Age has already been known as a strong predisposing factor for facet joint osteoarthritis [18, 19]. In this study, we confirmed this factor in the existence and severity of lumbar facet joint osteoarthritis. Facet orientation is the angle of the facet joints in the transverse plane relative to the sagittal plane, while facet tropism is demarcated as disproportionateness of the left and right facet joint angles, with one joint having a more sagittal orientation than the other [20]. Kalichman et al. investigated 3529 cases to find a relationship between facet orientation and tropism with osteoarthritis of the facet joints [21]. Their study showed an essential relationship between osteoarthritis of the facet joints and sagittal facet orientation at the L4-L5 (not L3-L4 or L5-S1), but facet tropism had no role in the prevalence or severity of facet arthrosis at any level. 
Masharawi et al. showed that facet joints in patients with spondylolysis in the lumbar vertebrae are more frontally oriented, which causes the lumbar vertebrae to move along the sagittal axis [22]. This event causes the facet joints’ surfaces to be more under pressure as the vertebrae move in the sagittal plane and are prone to more degenerative changes.

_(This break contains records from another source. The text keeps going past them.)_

Lemma encode_labels_parse labels encoded :
  encode_labels labels = Ok encoded ->
  forall fuel tail offset, (length labels < fuel)%nat ->
    parse_labels fuel (encoded ++ tail) offset = Ok (labels, (offset + length encoded)%nat).
Proof.
  revert encoded. induction labels as [|label labels IH]; intros encoded H fuel tail offset Hf; cbn in H.
  - simplify_eq. destruct fuel; [lia|]. cbn. do 2 f_equal. lia.
  - case_head_in H; [done|]. destruct (encode_labels labels) as [enc|]; [|done]. simplify_eq. bool_to_prop.
    destruct fuel as [|fuel]; [lia|]. cbn [parse_labels app].
    rewrite Nat2Z.id. replace (Z.of_nat (String.length label) =? 0) with false by lia.
    replace (63 <? Z.of_nat (String.length label)) with false by lia.
    rewrite <- (length_bytes_of_string label), <- app_assoc.
    rewrite bool_decide_eq_false_2 by (rewrite length_app; lia). cbn [orb].
    rewrite drop_app_length, take_app_length, (IH _ eq_refl) by (cbn in Hf; lia).
    rewrite string_of_bytes_of_string. do 2 f_equal. cbn. rewrite length_app. lia.
Qed.

Lemma encode_labels_length labels encoded : encode_labels labels = Ok encoded -> (length labels < length encoded)%nat.
Proof.
  revert encoded. induction labels as [|label labels IH]; intros encoded H; cbn in H; [simplify_eq; cbn; lia|].
  case_head_in H; [done|]. destruct (encode_labels labels) as [enc|]; [|done]. simplify_eq.
  specialize (IH _ eq_refl). cbn. rewrite length_app. lia.
Qed.

(** ** Questions *)

(** A question depends on the question section and the question count alone. *)
Lemma parseQuestion_shape query q :
  parseQuestion query = Ok q ->
  exists header section tail, query = header ++ section ++ tail /\ length header = 12%nat /\
    q_end q = (12 + length section)%nat /\ u16 header 4 = 1 /\
    forall header' tail', length header' = 12%nat -> u16 header' 4 = 1 ->
      parseQuestion (header' ++ section ++ tail') = Ok q.
Proof.
  unfold parseQuestion. intros H. case_head_in H; [done|]. bool_to_prop.
  destruct (parse_labels _ _ _) as [[labels off]|] eqn:Hp; [|done]. case_head_in H; [done|]. simplify_eq. bool_to_prop.
  apply parse_labels_extent in Hp as (pre & post & Hd & -> & Hx).
  assert (length (drop 12 query) = length pre + length post)%nat as Hl by (by rewrite Hd, length_app).
  rewrite length_drop in Hl.
  exists (take 12 query), (pre ++ take 4 post), (drop 4 post).
  assert (length (take 12 query) = 12%nat) as Ht by (rewrite length_take; lia).
  assert (query = take 12 query ++ pre ++ post) as Hq by (by rewrite <- Hd, take_drop).
  assert (length (take 4 post) = 4%nat) as H4 by (rewrite length_take; lia).
  split; [by rewrite <- app_assoc, take_drop|]. split; [done|]. split; [cbn; rewrite length_app; lia|].
  split; [rewrite Hq in H1; revert H1; unfold u16; rewrite !at_app by lia; done|].
  intros h' t' Hh Hu. rewrite bool_decide_eq_false_2 by (rewrite length_app; lia).
  replace (u16 (h' ++ (pre ++ take 4 post) ++ t') 4) with 1
    by (rewrite <- Hu; unfold u16; rewrite !at_app by lia; done).
  cbn [orb negb Z.eqb]. rewrite <- app_assoc, drop_app_length', Hx by (rewrite ?length_app; lia).
  rewrite bool_decide_eq_false_2 by (rewrite !length_app; lia).
  rewrite Hq. replace (take 12 query ++ pre ++ post) with ((take 12 query ++ pre) ++ take 4 post ++ drop 4 post)
    by (by rewrite take_drop, <- app_assoc).
  rewrite !(app_assoc h').
  rewrite !u16_window by (rewrite ?length_app; lia).
  by rewrite !length_app, Hh, Ht.
Qed.

(** The response header: the id is kept, the flags and counts are written. *)
Lemma response_header_eq a0 a1 a2 a3 a4 a5 a6 a7 a8 a9 a10 a11 section tail flags :
  response_header ([a0; a1; a2; a3; a4; a5; a6; a7; a8; a9; a10; a11] ++ section ++ tail) (12 + length section) flags =
  [a0; a1] ++ put16 flags ++ [0; 1; 0; 0; 0; 0; 0; 0] ++ section.
Proof.
  unfold response_header.
  replace (take (12 + length section) ([a0; a1; a2; a3; a4; a5; a6; a7; a8; a9; a10; a11] ++ section ++ tail))
    with ([a0; a1; a2; a3; a4; a5; a6; a7; a8; a9; a10; a11] ++ section) by (cbn; by rewrite take_app_length).
  done.
Qed.

Lemma land_bit8 x : Z.land x 0x0100 = 0 \/ Z.land x 0x0100 = 0x0100.
Proof.
  destruct (Z.testbit x 8) eqn:Hb; [right|left]; apply Z.bits_inj'; intros n Hn; rewrite Z.land_spec;
    change 256 with (2 ^ 8); rewrite Z.pow2_bits_eqb by lia; destruct (Z.eqb_spec 8 n) as [<-|]; rewrite ?Hb, ?Z.bits_0; auto using andb_false_r.
Qed.

(** What a client must see for a question. *)
Definition expected (ip : IP) (q : question) : IP * Z :=
  if decide (ip = []) then ([], 3)
  else if decide (q_recordType q = typeA /\ q_class q = classIN) then (v4InV6Prefix ++ ip, 0) else ([], 0).

Lemma to4_cases ip : to4 ip = [] \/ exists a b c d, to4 ip = [a; b; c; d].
Proof.
  unfold to4. do 17 (destruct ip as [|? ip]; [cbn; try case_decide; eauto 6|]); cbn; eauto.
Qed.

Ltac twelve l H := do 12 (destruct l as [|? l]; [discriminate H|]); destruct l; [|discriminate H].

(** A response without answers gives its rcode. *)
Lemma parse_miss a0 a1 f0 f1 ns rest q :
  parseQuestion ([a0; a1; f0; f1; 0; 1; 0; 0; 0; ns; 0; 0] ++ rest) = Ok q -> Z.land (be16 f0 f1) 0x8000 <> 0 ->
  parseAnswerIP ([a0; a1; f0; f1; 0; 1; 0; 0; 0; ns; 0; 0] ++ rest) (be16 a0 a1) = Ok ([], Z.land (be16 f0 f1) 0xf).
Proof.
  intros Hq Hf. unfold parseAnswerIP. rewrite Hq.
  rewrite (bool_decide_eq_false_2 (length _ < 12)%nat) by (rewrite length_app; cbn; lia).
  change (u16 _ 0) with (be16 a0 a1). change (u16 _ 2) with (be16 f0 f1). change (u16 _ 6) with 0.
  rewrite Z.eqb_refl. by replace (Z.land (be16 f0 f1) 0x8000 =? 0) with false by lia.
Qed.

(** A response with one compressed A record gives its address. *)
Lemma parse_hit a0 a1 f0 f1 sec a b c d q :
  let message := [a0; a1; f0; f1; 0; 1; 0; 1; 0; 0; 0; 0] ++ sec ++
                 [0xc0; 0x0c; 0; typeA; 0; classIN; 0; 0; 0; 30; 0; 4; a; b; c; d] in
  parseQuestion message = Ok q -> q_end q = (12 + length sec)%nat -> Z.land (be16 f0 f1) 0x8000 <> 0 ->
  parseAnswerIP message (be16 a0 a1) = Ok (v4InV6Prefix ++ [a; b; c; d], Z.land (be16 f0 f1) 0xf).
Proof.
  intros message Hq He Hf. unfold parseAnswerIP. rewrite Hq, He.
  assert (forall i, at_ message (12 + length sec + i) =
                    at_ [0xc0; 0x0c; 0; typeA; 0; classIN; 0; 0; 0; 30; 0; 4; a; b; c; d] i) as Hat.
  { intros i. unfold message. rewrite (at_app_ge [_; _; _; _; _; _; _; _; _; _; _; _]), (at_app_ge sec) by (cbn; lia).
    f_equal. cbn. lia. }
  unfold u16. rewrite <- !Nat.add_succ_r, !Hat. pose proof (Hat 0%nat) as H0. rewrite Nat.add_0_r in H0. rewrite H0.
  rewrite (bool_decide_eq_false_2 (length _ < 12)%nat), (bool_decide_eq_false_2 (length _ < _ + 16)%nat)
    by (unfold message; rewrite !length_app; cbn; lia).
  change (be16 (at_ message 0) (at_ message 1)) with (be16 a0 a1).
  change (be16 (at_ message 2) (at_ message 3)) with (be16 f0 f1).
  change (be16 (at_ message 6) (at_ message 7)) with 1.
  rewrite Z.eqb_refl. by replace (Z.land (be16 f0 f1) 0x8000 =? 0) with false by lia.
Qed.

Section Answers.
Context (z z0 : Z) (sec : list Z) (q : question) (zone : string).
Context (Hend : q_end q = (12 + length sec)%nat).
Context (Hsection : forall header tail, length header = 12%nat -> u16 header 4 = 1 ->
                      parseQuestion (header ++ sec ++ tail) = Ok q).
Context (flags rc : Z) (Hflags : put16 flags = [0x84; 0x80 + rc] \/ put16 flags = [0x85; 0x80 + rc]).

Let head := [z; z0] ++ put16 flags ++ [0; 1; 0; 0; 0; 0; 0; 0] ++ sec.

However, in our study, the age factor was a predisposing factor, and spondylolysis itself had no role in developing these degenerative changes.
Our study has several Limitations. One of the weaknesses of our study was the lack of evaluation of patients’ clinical complaints. Also, our patients were mainly of a particular race and socioeconomic class and limited in number; therefore, the results may not be generalized to the whole population. However, our study examined degenerative changes in the lumbar facet joint in detail, and indices like joint space narrowing, osteophyte, subchondral sclerosis, and cyst, were carefully evaluated. One of the important strengths of our study was the elimination of the age confounding factor from the initial statistical results, which could help clarify the matter significantly. 
5. Conclusion
Our study showed that facet joint degenerative changes (including joint space narrowing, osteophyte, subchondral sclerosis, and cyst) in cases with spondylolysis were not significantly different from those without it. These changes were more affected by the aging process than spondylolysis itself. 

Ethical Considerations
Compliance with ethical guidelines
This article was approved by the Vice-Chancellor for Research and Technology of Mashhad University of Medical Sciences. The Research Ethics certificate was recorded (IR.MUMS.MEDICAL.REC.1398.079).

Funding
This project was carried out with the financial support of the Vice-Chancellor for Research and Technology of Mashhad University of Medical Sciences, Mashhad, Iran. The paper was extracted from Doctorate (MD) dissertation of the first author, Department of Orthopedic Surgery, Faculty of Medicine, Mashhad University of Medical Sciences, Mashhad, Iran.

Authors' contributions
All authors equally contributed to preparing this article.

Conflict of interest
The authors declared no conflict of interest.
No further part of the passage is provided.